Incus Architecture
Incus follows a client-server architecture where a single daemon (incusd) manages all instances, storage, and networking.
The command-line client communicates with the daemon via a RESTful API over HTTPS or Unix sockets.
System Architecture
Incus Component Architecture
Storage Architecture
Storage Backend Options
Core Components
1. Incus Daemon (incusd)
The central management daemon that handles all operations. It runs as a system service and manages instances, storage pools, networks, and cluster operations.
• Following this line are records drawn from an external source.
(** ** Exchanging two cells *)

Definition aswap (l : list Z) (i j : Z) : list Z := aset (aset l i (aget l j)) j (aget l i).

Section aswap.
Implicit Types (l : list Z) (i j k : Z).

Lemma Zlen_aswap l i j : Zlen (aswap l i j) = Zlen l.
Proof. unfold aswap. by rewrite !Zlen_aset. Qed.

Lemma aget_aswap l i j k : 0 <= i < Zlen l -> 0 <= j < Zlen l -> 0 <= k ->
  aget (aswap l i j) k = if j =? k then aget l i else if i =? k then aget l j else aget l k.
Proof. intros. unfold aswap. by rewrite !aget_aset by (rewrite ?Zlen_aset; lia). Qed.

Lemma perm_in_aswap l i j lo hi : 0 <= lo <= i -> i < hi -> lo <= j -> j < hi ->
  hi <= Zlen l -> perm_in l (aswap l i j) lo hi.
Proof. apply perm_in_swap. Qed.
End aswap.

(** ** A sorted prefix below the rest, a sorted suffix above the rest *)

Definition prefix_le (a : list Z) (i n : Z) : Prop :=
  sorted_in a 0 i /\ forall x y, 0 <= x < i -> i <= y < n -> aget a x <= aget a y.

Definition suffix_ge (a : list Z) (i n : Z) : Prop :=
  sorted_in a i n /\ forall x y, 0 <= x < i -> i <= y < n -> aget a x <= aget a y.

Section prefix_suffix.
Implicit Types (a : list Z) (i n : Z).

Lemma prefix_le_0 a n : prefix_le a 0 n.
Proof. split; [apply sorted_in_small; lia|lia]. Qed.

(** One more minimum brought to the front of what remains. *)
Lemma prefix_le_step a a' i n : 0 <= i < n -> n <= Zlen a -> prefix_le a i n ->
  perm_in a a' i n -> (forall k, i <= k < n -> aget a' i <= aget a' k) ->
  prefix_le a' (i + 1) n.
Proof.
  intros Hi Hn [Hs Hle] HP Hmin. pose proof (proj2 HP) as HS.
  assert (Hle' : forall x y, 0 <= x < i -> i <= y < n -> aget a' x <= aget a' y).
  { intros x y Hx Hy. rewrite (proj2 HS x) by lia.
    apply (perm_in_forall (fun v => aget a x <= v) a a' i n i n); try lia; [done|].
    intros k Hk. by apply Hle. }
  split.
  - apply sorted_in_snoc; replace (i + 1 - 1) with i by lia.
    + eapply sorted_in_same; [exact Hs|exact HS|lia|lia].
    + intros x Hx. apply Hle'; lia.
  - intros x y Hx Hy. destruct (decide (x = i)) as [->|]; [apply Hmin|apply Hle']; lia.
Qed.

Lemma prefix_le_done a n : prefix_le a (n - 1) n -> sorted_in a 0 n.
Proof. intros [Hs Hle]. apply sorted_in_snoc; [done|]. intros. apply Hle; lia. Qed.

Lemma suffix_ge_n a n : suffix_ge a n n.
Proof. split; [apply sorted_in_small; lia|lia]. Qed.

(** The cells below [i] are permuted so that a maximum is at [i - 1]. *)
Lemma suffix_ge_step a a' i n : 0 < i <= n -> n <= Zlen a -> suffix_ge a i n ->
  perm_in a a' 0 i -> (forall k, 0 <= k < i -> aget a' k <= aget a' (i - 1)) ->
  suffix_ge a' (i - 1) n.
Proof.
  intros Hi Hn [Hs Hle] HP Hmax. pose proof (proj2 HP) as HS.
  assert (Hle' : forall x y, 0 <= x < i -> i <= y < n -> aget a' x <= aget a' y).
  { intros x y Hx Hy. rewrite (proj2 HS y) by lia.
    apply (perm_in_forall (fun v => v <= aget a y) a a' 0 i 0 i); try lia; [done|].
    intros k Hk. by apply Hle. }
  split.
  - apply (sorted_in_app _ _ i); [apply sorted_in_small; lia|..].
    + eapply sorted_in_same; [exact Hs|exact HS|lia|lia].
    + intros x y ? ?. apply Hle'; lia.
  - intros x y Hx Hy. destruct (decide (y = i - 1)) as [->|]; [apply Hmax|apply Hle']; lia.
Qed.

Lemma suffix_ge_done a n : suffix_ge a 0 n -> sorted_in a 0 n.
Proof. by intros [? _]. Qed.
End prefix_suffix.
- RESTful API: Exposes all functionality via HTTPS endpoints
- Authentication: TLS client certificates, token-based, or Unix socket
- Database: SQLite for local operations, distributed database for clusters
- Event System: WebSocket-based event streaming for real-time updates
2. LXC Integration
Incus uses LXC (Linux Containers) for system container functionality, providing OS-level virtualization.
- Namespaces: Process, network, mount, IPC, UTS, user isolation
- Cgroups: Resource limits (CPU, memory, I/O)
- AppArmor/SELinux: Mandatory access control for security
- Seccomp: System call filtering
3. QEMU/KVM Integration
Full hardware virtualization for running VMs with complete isolation and support for any operating system.
- KVM: Kernel-based virtual machine acceleration
- virtio: Paravirtualized drivers for performance
- UEFI/BIOS: Support for modern and legacy boot
- GPU Passthrough: Direct hardware access for graphics
Networking Architecture
| Network Type | Description | Use Case |
|---|---|---|
| Bridge | Linux bridge connecting instances | Standard networking, L2 connectivity |
| Managed | Incus-managed bridge with DHCP/DNS | Easy setup, automatic IP assignment |
| Physical | Direct attachment to host NIC | Direct network access, high performance |
| SR-IOV | Single root I/O virtualization | Near-native network performance for VMs |
| Overlay (VXLAN) | Tunneled L2 over L3 | Multi-host networking, cloud-style |
| OVN | Open Virtual Network integration | Advanced SDN, multi-cluster |
Security Model
Multi-Layer Security
- Containers: Unprivileged by default, user namespace mapping, AppArmor profiles, seccomp filters
- VMs: Hardware-level isolation, complete kernel separation, secure boot support
- API Access: TLS encryption, certificate authentication, RBAC for projects
- Network Isolation: Per-instance firewalls, network ACLs, VLAN separation
- Storage: Encrypted volumes, per-instance quotas, snapshot protection
Resource Management
Incus provides fine-grained resource control through cgroups for both containers and VMs:
- CPU Limits: Number of cores, CPU pinning, priority scheduling
- Memory Limits: Hard limits, soft limits, swap control
- Disk I/O: Read/write limits, IOPS throttling, priority
- Network: Bandwidth limits, ingress/egress control
- Process Limits: Maximum processes per instance
Image Management
Image Server & Distribution
Incus uses an image-based workflow where instances are created from pre-built or custom images.
- Remote Image Servers: Public servers with thousands of distributions
- Local Cache: Downloaded images cached locally for fast deployment
- Image Formats: Unified format for both containers and VMs
- Custom Images: Create from running instances, import external images
- Image Aliases: Human-readable names for image versions
- Auto-Update: Automatic updates for cached images
Understanding Incus architecture helps in planning deployments, troubleshooting issues, and optimizing performance for your specific use cases.